Lucía tenía un despertar glorioso, sol y agua en la mirada lobezna, brillante y acuosa, como si fuera el colofón del llanto extinguido, dos estrellas verdes que yo encontré en la noche, el rostro natural, salvaje y bello de las mujeres tribales, y la cascada de cabello oscuro fluyendo por su espalda desnuda. 

Yo no paraba de mirarla, cuando se cepillaba el pelo, cuando viciaba el color y la tersura de su piel con cosméticos de bagatela, cuando lucía el tanga por el pasillo, cuando resoplaba el mechón dorado porque le incomodaba. Hasta que no recurría a los potingues le dedicaba una mirada de deleite que luego se tornaba al resentimiento. 
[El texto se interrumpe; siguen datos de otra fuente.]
(** C20: the inline match of a post finds the best eligible offer of the other side (unfilled,
    not expired, not the new intent itself) that meets the taker's price; when it finds none,
    no eligible offer of the side meets that price. *)
Theorem inline_match_takes_best b side price now skip_id :
  whole b -> spannable b -> (side = SIDE_LONG \/ side = SIDE_SHORT) ->
  exists r, find_overlap_on_side side price now skip_id b = (Ok r, b) /\
    match r with
    | Some id => exists f, offers b !! id = Some f /\ f.(of_side) = side /\
        eligible now skip_id id f /\ meets side price f = true /\
        (forall id' g, offers b !! id' = Some g -> g.(of_side) = side -> eligible now skip_id id' g ->
           ~ better side g f)
    | None => forall id f, offers b !! id = Some f -> f.(of_side) = side ->
        eligible now skip_id id f -> meets side price f = false
    end.
Proof.
  intros Hw Hlen Hside. pose proof (find_overlap_best b side price now skip_id Hw Hlen Hside) as H.
  apply runs_ok in H as (r & b' & E & -> & [(id & f & Hf & Hs & He & Hbest & ->)|[-> Hnone]]);
    eexists; (split; [exact E|]).
  - destruct (meets side price f) eqn:Em; [by exists f|].
    intros id' g Hg Hgs Hge. apply not_true_is_false. intros Emg. specialize (Hbest id' g Hg Hgs Hge).
    revert Em Emg Hbest. unfold meets, better, rank.
    destruct Hside as [-> | ->]; cbn [Z.eqb SIDE_LONG SIDE_SHORT Pos.eqb];
      rewrite Z.leb_gt, Z.leb_le; lia.
  - intros id f Hf Hs He. by destruct (Hnone id f Hf Hs).
Qed.

Lemma inline_match_takes_best_witness :
  exists r, find_overlap_on_side SIDE_SHORT (5 * 10 ^ 17) 100 3 demo_book = (Ok r, demo_book) /\
    match r with
    | Some id => exists f, offers demo_book !! id = Some f /\ f.(of_side) = SIDE_SHORT /\
        eligible 100 3 id f /\ meets SIDE_SHORT (5 * 10 ^ 17) f = true /\
        (forall id' g, offers demo_book !! id' = Some g -> g.(of_side) = SIDE_SHORT ->
           eligible 100 3 id' g -> ~ better SIDE_SHORT g f)
    | None => forall id f, offers demo_book !! id = Some f -> f.(of_side) = SIDE_SHORT ->
        eligible 100 3 id f -> meets SIDE_SHORT (5 * 10 ^ 17) f = false
    end.
Proof.
  apply (inline_match_takes_best demo_book SIDE_SHORT); [apply demo_book_whole|by vm_compute|by right].
Defined.

(* ------------------------------------------------------------------ *)
(** ** Withdrawing an offer *)

(** The authorisation of [process_cancel_intent]: the owner, or anyone once expired. *)
Definition owner_or_expired (caller : Pubkey) (original_owner : Pubkey) (is_expired : bool) : M Book unit :=
  bail_if (negb (caller =? original_owner) && negb is_expired) MissingSigner.

Lemma bail_is_check c e : is_check (bail_if c e).
Proof. intros b. destruct c; [right; by eexists|by left]. Qed.

(** An offer is cancelled exactly when it exists, its caller owns it or it has expired,
    and the margin account passed is its owner's; the cancellation then always succeeds,
    names the owner and the full reservation, fee buffer included, as the amount to
    release, and removes that offer and no other. *)
Theorem cancel_is_always_possible {R : Runtime} b id mint margin caller :
  whole b -> (forall k f, offers b !! k = Some f -> is_u64 (f.(of_reserved) + f.(of_fee))) ->
  let m := cancel_on_book id mint margin (owner_or_expired caller) in
  (is_ok (fst (m b)) = true <-> exists f, offers b !! id = Some f /\
     (caller = f.(of_owner) \/ f.(of_expiry) <= clock_slot) /\
     fst (find_program_address [SEED_MARGIN; key_seed f.(of_owner); key_seed mint]) = margin) /\
  (forall owner bump total b', m b = (Ok (owner, bump, total), b') ->
     offers b' = delete id (offers b) /\
     exists f, offers b !! id = Some f /\ owner = f.(of_owner) /\ total = f.(of_reserved) + f.(of_fee)).
Proof.
  intros Hw Hfit m.
  pose proof (cancel_refines b id mint margin (owner_or_expired caller) Hw
    (fun o e => bail_is_check _ _)) as Hc. change (outcome m b (fun '(owner, bump, total) b' =>
    whole b' /\ offers b' = delete id (offers b) /\ exists f, offers b !! id = Some f /\
      owner = f.(of_owner) /\ total = f.(of_reserved) + f.(of_fee) /\
      find_program_address [SEED_MARGIN; key_seed owner; key_seed mint] = (margin, bump) /\
      owner_or_expired caller owner (f.(of_expiry) <=? clock_slot) b = (Ok tt, b))) in Hc.
  unfold outcome in Hc. split.
  - split.
    + destruct (m b) as [[[[owner bump] total]|e| |] b']; try done. intros _.
      destruct Hc as (_ & _ & f & Hf & -> & _ & Hpda & Hok). exists f. split; [done|]. rewrite Hpda.
      split; [|done]. apply bail_if_ok_inv in Hok as [Hok _].
      destruct (Z.eqb_spec caller f.(of_owner)); [by left|]. right. cbn in Hok.
      by apply negb_false_iff, Z.leb_le in Hok.
    + intros (f & Hf & Hok & Hpda).
      destruct (find_program_address [SEED_MARGIN; key_seed f.(of_owner); key_seed mint]) as [pda bump] eqn:Ep.
      cbn in Hpda. subst pda.
      assert (Hrun : runs m b (fun _ _ => True)).
      { eapply runs_mono; [eapply (cancel_succeeds b id mint margin (owner_or_expired caller) f bump); eauto|done].
        unfold owner_or_expired, bail_if. destruct Hok as [->|Hexp]; [by rewrite Z.eqb_refl|].
        apply Z.leb_le in Hexp. rewrite Hexp. by destruct (_ =? _). }
      unfold runs in Hrun. by destruct (m b) as [[]].
  - intros owner bump total b' E. rewrite E in Hc. destruct Hc as (_ & Ho & f & Hf & -> & -> & _).
    split; [done|]. by exists f.
Qed.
Era más bella al despertar, luego ella se encargaba de adquirir condición de princesa cheli, cuando adulteraba con cremas y potingues la belleza de su rostro y se vestía con el último modelo de la venta ambulante. Pero en su despertar parecía existir un pasado de princesa árabe, de belleza divina, de hombres que tirarían por la borda su honor, su fidelidad, lo que fuera, por estar junto a ella. 

Lucía era una estrella al despertar que perdía brillo cuando visitaba el cuarto de baño, una fuente primorosa que derramaba ganas de entrega carnal, de vivir y ella mismo iba agotando, hasta la llegada la noche, cuando su rostro representaba. 

Fue todo y nada. Cuando los nervios agradables que bailaban en mis tripas se convirtieron en angustiosas punzadas en la boca de estómago eran las nueve de la mañana de un día fresco que iniciaba el otoño.